What to work on
Output exactly the lines below, starting with the line that has "(cx_restoreTermination x) as [f|] eqn:Ef; [|by exists d]." and going on through the line that has "d, calm d now", both included, and no other lines.

Collected data entries

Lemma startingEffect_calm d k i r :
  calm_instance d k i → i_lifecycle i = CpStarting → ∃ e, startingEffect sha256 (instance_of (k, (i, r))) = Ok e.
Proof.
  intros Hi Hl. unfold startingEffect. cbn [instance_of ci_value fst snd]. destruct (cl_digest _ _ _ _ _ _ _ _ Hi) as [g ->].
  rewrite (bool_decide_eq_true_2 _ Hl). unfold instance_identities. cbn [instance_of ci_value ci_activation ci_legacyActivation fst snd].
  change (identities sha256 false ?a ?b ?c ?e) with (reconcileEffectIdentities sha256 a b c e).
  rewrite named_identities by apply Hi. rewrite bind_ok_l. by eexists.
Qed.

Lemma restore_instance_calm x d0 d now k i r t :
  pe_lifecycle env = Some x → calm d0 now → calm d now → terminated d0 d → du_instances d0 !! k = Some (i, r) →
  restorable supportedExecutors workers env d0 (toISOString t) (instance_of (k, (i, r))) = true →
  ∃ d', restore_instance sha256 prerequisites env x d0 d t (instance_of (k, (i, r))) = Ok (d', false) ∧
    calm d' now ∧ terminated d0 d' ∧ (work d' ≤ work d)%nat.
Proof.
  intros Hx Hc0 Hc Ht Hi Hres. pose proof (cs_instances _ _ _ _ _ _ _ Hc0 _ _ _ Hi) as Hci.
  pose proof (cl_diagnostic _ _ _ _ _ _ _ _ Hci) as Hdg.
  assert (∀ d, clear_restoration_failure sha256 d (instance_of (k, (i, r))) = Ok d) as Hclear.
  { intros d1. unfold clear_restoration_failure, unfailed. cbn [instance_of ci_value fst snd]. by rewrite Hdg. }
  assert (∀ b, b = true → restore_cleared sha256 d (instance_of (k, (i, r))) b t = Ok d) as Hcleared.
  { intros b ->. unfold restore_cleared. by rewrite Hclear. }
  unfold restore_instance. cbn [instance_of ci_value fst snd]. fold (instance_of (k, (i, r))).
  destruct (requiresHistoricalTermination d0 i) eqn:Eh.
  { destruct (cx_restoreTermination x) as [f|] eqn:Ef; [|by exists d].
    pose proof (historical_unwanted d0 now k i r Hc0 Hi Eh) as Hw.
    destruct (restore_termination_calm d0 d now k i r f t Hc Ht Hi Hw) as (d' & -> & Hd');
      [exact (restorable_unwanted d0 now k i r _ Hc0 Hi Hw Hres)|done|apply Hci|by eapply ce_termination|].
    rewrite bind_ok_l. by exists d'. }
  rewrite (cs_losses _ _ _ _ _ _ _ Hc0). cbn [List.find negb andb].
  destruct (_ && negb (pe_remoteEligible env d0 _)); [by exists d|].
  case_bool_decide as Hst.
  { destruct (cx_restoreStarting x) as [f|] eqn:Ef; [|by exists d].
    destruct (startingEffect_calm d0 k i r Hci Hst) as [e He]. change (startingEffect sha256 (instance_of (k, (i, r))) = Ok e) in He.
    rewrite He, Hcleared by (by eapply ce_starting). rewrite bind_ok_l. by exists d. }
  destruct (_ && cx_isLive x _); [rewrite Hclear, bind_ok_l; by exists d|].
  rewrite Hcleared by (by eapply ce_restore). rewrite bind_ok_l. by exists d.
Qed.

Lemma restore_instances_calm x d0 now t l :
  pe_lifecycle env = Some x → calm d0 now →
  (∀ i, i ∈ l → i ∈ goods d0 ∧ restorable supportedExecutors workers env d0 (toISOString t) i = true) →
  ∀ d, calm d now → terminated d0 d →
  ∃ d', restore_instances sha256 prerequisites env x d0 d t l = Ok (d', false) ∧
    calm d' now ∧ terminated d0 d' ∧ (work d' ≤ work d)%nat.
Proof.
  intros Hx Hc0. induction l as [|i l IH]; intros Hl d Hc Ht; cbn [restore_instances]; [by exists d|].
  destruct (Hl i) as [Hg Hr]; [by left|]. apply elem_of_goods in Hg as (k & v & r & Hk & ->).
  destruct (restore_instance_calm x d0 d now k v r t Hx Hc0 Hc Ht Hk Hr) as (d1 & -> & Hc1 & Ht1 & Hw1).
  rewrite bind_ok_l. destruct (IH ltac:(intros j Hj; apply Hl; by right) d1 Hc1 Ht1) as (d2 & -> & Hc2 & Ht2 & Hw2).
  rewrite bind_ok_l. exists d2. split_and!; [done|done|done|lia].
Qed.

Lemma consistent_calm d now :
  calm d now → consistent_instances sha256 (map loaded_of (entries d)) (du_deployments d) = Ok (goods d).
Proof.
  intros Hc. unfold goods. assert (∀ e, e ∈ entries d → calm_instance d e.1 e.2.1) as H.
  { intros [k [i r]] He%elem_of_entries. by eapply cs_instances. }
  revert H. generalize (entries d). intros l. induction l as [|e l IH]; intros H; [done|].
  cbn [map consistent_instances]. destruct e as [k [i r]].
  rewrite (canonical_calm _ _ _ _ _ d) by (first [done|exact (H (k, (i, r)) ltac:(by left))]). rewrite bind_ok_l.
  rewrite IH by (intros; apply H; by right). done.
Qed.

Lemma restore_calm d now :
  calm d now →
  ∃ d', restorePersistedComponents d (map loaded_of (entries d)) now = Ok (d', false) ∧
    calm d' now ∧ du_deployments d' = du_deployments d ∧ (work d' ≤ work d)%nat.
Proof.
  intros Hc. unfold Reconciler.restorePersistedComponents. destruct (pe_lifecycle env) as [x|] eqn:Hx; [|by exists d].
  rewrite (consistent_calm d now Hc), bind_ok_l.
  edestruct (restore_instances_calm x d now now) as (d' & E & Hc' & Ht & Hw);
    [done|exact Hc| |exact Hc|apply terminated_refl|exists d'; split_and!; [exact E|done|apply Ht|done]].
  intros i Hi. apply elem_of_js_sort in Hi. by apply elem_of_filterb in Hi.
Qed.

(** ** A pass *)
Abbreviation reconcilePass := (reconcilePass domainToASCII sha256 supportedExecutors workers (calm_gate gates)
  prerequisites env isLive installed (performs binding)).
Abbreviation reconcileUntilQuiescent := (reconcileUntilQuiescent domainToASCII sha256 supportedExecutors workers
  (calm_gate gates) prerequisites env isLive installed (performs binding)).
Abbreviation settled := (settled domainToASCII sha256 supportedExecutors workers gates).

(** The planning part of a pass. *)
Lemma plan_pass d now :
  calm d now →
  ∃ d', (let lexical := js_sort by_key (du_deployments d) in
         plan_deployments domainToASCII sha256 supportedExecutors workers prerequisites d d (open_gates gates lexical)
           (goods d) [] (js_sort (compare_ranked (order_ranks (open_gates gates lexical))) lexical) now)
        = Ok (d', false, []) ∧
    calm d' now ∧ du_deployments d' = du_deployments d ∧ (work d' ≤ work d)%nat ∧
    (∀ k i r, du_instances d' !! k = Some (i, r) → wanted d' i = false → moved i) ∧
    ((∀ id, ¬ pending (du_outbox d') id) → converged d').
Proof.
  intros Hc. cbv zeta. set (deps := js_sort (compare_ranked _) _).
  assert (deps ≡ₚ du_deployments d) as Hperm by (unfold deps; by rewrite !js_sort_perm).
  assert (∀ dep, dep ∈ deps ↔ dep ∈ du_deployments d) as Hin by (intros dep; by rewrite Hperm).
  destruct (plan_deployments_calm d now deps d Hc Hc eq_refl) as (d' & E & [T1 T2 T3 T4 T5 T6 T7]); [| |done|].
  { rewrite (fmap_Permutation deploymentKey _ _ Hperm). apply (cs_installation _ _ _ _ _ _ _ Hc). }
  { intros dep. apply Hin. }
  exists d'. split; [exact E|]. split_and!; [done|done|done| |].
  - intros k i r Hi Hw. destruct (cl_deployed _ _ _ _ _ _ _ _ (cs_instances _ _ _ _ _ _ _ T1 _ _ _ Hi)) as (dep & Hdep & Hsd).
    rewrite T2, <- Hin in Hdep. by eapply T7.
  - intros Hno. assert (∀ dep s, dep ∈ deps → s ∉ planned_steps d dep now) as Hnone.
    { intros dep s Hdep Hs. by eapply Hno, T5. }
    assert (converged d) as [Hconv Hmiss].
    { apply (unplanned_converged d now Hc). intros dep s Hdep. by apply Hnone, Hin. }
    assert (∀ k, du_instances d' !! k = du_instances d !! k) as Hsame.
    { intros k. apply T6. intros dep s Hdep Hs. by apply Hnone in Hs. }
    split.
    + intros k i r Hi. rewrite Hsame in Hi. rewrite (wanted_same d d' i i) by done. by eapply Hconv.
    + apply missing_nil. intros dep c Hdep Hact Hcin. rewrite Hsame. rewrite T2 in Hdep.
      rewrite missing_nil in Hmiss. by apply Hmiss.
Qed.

* * *

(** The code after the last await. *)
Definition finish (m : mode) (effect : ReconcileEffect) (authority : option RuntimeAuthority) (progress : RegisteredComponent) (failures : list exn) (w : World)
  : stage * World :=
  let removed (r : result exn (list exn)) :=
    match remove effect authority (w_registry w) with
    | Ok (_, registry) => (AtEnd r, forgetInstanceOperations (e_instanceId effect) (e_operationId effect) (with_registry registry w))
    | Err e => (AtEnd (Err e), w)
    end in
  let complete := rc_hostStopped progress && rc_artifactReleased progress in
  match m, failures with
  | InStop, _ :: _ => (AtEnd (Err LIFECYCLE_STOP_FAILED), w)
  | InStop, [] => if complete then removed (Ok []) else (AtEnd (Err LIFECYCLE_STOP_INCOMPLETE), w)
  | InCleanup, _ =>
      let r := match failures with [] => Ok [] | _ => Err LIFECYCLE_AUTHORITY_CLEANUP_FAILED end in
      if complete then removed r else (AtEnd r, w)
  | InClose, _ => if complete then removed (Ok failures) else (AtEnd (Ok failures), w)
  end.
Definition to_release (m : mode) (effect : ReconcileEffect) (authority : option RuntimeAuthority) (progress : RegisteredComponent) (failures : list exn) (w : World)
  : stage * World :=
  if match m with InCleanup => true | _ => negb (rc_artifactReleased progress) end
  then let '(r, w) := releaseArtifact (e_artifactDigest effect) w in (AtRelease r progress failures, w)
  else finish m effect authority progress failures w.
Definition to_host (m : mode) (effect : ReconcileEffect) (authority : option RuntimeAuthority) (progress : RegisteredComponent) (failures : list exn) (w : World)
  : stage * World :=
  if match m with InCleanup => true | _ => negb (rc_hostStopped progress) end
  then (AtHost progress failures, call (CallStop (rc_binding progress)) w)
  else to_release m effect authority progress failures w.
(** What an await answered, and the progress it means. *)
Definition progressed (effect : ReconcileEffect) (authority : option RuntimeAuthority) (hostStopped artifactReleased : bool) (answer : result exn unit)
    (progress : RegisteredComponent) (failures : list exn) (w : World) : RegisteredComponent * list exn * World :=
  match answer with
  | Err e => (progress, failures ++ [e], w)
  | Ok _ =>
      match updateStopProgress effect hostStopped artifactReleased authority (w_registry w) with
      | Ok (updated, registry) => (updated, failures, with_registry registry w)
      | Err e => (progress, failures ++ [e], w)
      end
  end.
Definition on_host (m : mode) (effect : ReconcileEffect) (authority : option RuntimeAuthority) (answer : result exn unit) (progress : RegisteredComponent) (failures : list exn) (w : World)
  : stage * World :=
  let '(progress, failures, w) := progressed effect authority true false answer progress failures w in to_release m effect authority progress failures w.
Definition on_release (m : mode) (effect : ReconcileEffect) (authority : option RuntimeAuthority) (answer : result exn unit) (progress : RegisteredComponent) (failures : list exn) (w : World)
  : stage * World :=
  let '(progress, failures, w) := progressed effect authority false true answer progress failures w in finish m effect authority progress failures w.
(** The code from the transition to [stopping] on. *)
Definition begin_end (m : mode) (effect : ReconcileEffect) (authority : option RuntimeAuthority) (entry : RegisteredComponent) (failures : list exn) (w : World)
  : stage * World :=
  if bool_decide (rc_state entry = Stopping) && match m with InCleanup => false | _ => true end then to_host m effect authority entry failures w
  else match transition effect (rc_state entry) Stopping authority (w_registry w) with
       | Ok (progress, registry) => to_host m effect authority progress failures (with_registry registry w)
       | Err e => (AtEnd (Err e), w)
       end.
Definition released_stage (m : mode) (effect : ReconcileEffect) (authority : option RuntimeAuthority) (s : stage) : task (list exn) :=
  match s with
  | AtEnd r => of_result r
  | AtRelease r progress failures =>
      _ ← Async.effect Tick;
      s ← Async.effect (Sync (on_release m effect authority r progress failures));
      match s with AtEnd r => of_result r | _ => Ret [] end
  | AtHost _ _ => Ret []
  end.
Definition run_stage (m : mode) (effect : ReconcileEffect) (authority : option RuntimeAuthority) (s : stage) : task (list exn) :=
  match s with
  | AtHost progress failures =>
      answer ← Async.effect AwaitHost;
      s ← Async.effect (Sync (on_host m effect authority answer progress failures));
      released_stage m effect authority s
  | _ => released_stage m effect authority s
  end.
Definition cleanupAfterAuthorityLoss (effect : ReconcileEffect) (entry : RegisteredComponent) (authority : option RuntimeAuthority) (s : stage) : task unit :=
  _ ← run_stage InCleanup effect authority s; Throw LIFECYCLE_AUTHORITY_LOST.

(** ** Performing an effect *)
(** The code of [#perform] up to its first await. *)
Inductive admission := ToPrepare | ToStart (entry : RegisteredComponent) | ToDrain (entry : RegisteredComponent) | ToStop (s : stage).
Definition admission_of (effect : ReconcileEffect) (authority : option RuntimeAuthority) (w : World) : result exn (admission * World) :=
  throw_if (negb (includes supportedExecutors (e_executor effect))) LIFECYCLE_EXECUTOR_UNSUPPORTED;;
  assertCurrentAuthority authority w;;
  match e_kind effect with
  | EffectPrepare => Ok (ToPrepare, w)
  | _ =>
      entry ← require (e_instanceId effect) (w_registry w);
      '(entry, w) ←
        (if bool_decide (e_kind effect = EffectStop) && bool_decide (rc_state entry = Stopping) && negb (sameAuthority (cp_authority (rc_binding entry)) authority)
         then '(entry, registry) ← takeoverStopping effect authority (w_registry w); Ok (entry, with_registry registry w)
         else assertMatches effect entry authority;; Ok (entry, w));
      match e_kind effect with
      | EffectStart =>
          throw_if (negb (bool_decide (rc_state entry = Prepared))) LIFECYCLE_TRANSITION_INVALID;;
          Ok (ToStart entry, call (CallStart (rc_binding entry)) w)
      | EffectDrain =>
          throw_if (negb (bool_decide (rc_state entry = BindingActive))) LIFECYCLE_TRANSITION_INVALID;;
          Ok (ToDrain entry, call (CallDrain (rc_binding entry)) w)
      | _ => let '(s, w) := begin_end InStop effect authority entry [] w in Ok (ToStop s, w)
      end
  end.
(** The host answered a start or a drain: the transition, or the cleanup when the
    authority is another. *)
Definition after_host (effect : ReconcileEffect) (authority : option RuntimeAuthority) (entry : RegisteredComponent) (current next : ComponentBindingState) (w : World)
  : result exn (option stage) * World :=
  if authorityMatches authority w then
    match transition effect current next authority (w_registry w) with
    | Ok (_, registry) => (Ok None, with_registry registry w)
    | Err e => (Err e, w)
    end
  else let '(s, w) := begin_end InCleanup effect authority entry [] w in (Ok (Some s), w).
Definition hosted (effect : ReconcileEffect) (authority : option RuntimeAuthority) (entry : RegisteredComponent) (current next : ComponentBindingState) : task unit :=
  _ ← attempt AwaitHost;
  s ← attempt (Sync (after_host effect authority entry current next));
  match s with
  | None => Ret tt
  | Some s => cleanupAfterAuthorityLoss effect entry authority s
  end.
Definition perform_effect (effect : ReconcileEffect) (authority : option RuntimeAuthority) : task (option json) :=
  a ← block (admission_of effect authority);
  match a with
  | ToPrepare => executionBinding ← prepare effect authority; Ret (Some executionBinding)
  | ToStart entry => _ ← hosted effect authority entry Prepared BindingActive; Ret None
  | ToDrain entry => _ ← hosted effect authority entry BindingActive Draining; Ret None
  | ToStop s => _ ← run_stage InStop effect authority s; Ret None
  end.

---

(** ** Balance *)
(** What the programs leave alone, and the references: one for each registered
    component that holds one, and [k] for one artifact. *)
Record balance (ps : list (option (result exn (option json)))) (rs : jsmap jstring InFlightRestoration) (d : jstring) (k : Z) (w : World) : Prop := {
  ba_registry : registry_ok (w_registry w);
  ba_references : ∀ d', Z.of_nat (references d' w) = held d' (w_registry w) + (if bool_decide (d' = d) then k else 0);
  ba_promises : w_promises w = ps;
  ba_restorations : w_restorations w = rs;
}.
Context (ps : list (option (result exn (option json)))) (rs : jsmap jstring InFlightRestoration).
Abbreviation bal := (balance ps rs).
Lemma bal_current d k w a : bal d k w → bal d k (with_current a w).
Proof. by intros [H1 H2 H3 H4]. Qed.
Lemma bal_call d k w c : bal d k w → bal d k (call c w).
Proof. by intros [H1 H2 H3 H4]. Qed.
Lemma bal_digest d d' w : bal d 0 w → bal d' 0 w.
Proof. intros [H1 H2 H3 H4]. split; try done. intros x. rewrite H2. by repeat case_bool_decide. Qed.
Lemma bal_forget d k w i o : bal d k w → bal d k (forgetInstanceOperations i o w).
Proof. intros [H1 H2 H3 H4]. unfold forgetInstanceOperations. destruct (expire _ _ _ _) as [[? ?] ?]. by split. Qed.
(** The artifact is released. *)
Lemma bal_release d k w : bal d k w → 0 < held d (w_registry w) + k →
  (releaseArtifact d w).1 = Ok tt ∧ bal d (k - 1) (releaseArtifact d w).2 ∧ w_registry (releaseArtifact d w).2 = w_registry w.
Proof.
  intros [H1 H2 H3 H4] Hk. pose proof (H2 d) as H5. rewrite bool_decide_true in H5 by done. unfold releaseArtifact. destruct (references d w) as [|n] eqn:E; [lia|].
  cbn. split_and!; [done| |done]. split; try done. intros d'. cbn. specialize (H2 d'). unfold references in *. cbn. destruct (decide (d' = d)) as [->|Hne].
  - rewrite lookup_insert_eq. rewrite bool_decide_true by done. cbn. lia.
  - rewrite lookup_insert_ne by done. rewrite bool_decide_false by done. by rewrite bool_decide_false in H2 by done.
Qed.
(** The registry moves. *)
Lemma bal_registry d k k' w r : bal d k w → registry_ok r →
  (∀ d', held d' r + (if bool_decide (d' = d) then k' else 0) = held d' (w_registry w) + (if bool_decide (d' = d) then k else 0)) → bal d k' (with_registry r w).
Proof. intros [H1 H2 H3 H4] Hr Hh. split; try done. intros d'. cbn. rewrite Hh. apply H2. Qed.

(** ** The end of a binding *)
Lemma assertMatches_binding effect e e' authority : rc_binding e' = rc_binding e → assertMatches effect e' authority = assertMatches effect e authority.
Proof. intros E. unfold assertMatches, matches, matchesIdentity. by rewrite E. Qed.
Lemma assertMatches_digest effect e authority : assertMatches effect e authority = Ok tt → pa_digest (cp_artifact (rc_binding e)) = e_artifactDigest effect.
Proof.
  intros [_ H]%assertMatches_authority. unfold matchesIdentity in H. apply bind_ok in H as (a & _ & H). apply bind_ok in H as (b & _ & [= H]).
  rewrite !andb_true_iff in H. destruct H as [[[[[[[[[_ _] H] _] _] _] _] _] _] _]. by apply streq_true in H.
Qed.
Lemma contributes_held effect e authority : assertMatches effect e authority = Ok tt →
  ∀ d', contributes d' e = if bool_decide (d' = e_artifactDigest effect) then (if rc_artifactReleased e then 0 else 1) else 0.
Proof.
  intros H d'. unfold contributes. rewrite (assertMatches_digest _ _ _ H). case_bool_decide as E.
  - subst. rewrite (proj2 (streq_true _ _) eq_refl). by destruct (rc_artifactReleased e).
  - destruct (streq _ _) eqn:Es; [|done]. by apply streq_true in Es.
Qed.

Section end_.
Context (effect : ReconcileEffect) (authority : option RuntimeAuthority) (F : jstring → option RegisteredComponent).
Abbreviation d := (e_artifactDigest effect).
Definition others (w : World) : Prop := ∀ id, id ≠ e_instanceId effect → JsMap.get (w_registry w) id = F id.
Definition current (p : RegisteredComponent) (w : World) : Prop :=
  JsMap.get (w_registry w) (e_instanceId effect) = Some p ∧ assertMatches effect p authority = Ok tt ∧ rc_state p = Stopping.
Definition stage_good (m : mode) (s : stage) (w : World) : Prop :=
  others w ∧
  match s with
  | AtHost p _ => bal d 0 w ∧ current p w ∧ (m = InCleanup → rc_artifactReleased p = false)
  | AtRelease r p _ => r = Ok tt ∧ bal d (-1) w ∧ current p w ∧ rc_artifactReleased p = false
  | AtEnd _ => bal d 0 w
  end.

Exercise output
  { destruct (cx_restoreTermination x) as [f|] eqn:Ef; [|by exists d].
    pose proof (historical_unwanted d0 now k i r Hc0 Hi Eh) as Hw.
    destruct (restore_termination_calm d0 d now k i r f t Hc Ht Hi Hw) as (d' & -> & Hd');
      [exact (restorable_unwanted d0 now k i r _ Hc0 Hi Hw Hres)|done|apply Hci|by eapply ce_termination|].
    rewrite bind_ok_l. by exists d'. }
  rewrite (cs_losses _ _ _ _ _ _ _ Hc0). cbn [List.find negb andb].
  destruct (_ && negb (pe_remoteEligible env d0 _)); [by exists d|].
  case_bool_decide as Hst.
  { destruct (cx_restoreStarting x) as [f|] eqn:Ef; [|by exists d].
    destruct (startingEffect_calm d0 k i r Hci Hst) as [e He]. change (startingEffect sha256 (instance_of (k, (i, r))) = Ok e) in He.
    rewrite He, Hcleared by (by eapply ce_starting). rewrite bind_ok_l. by exists d. }
  destruct (_ && cx_isLive x _); [rewrite Hclear, bind_ok_l; by exists d|].
  rewrite Hcleared by (by eapply ce_restore). rewrite bind_ok_l. by exists d.
Qed.

Lemma restore_instances_calm x d0 now t l :
  pe_lifecycle env = Some x → calm d0 now →
  (∀ i, i ∈ l → i ∈ goods d0 ∧ restorable supportedExecutors workers env d0 (toISOString t) i = true) →
  ∀ d, calm d now → terminated d0 d →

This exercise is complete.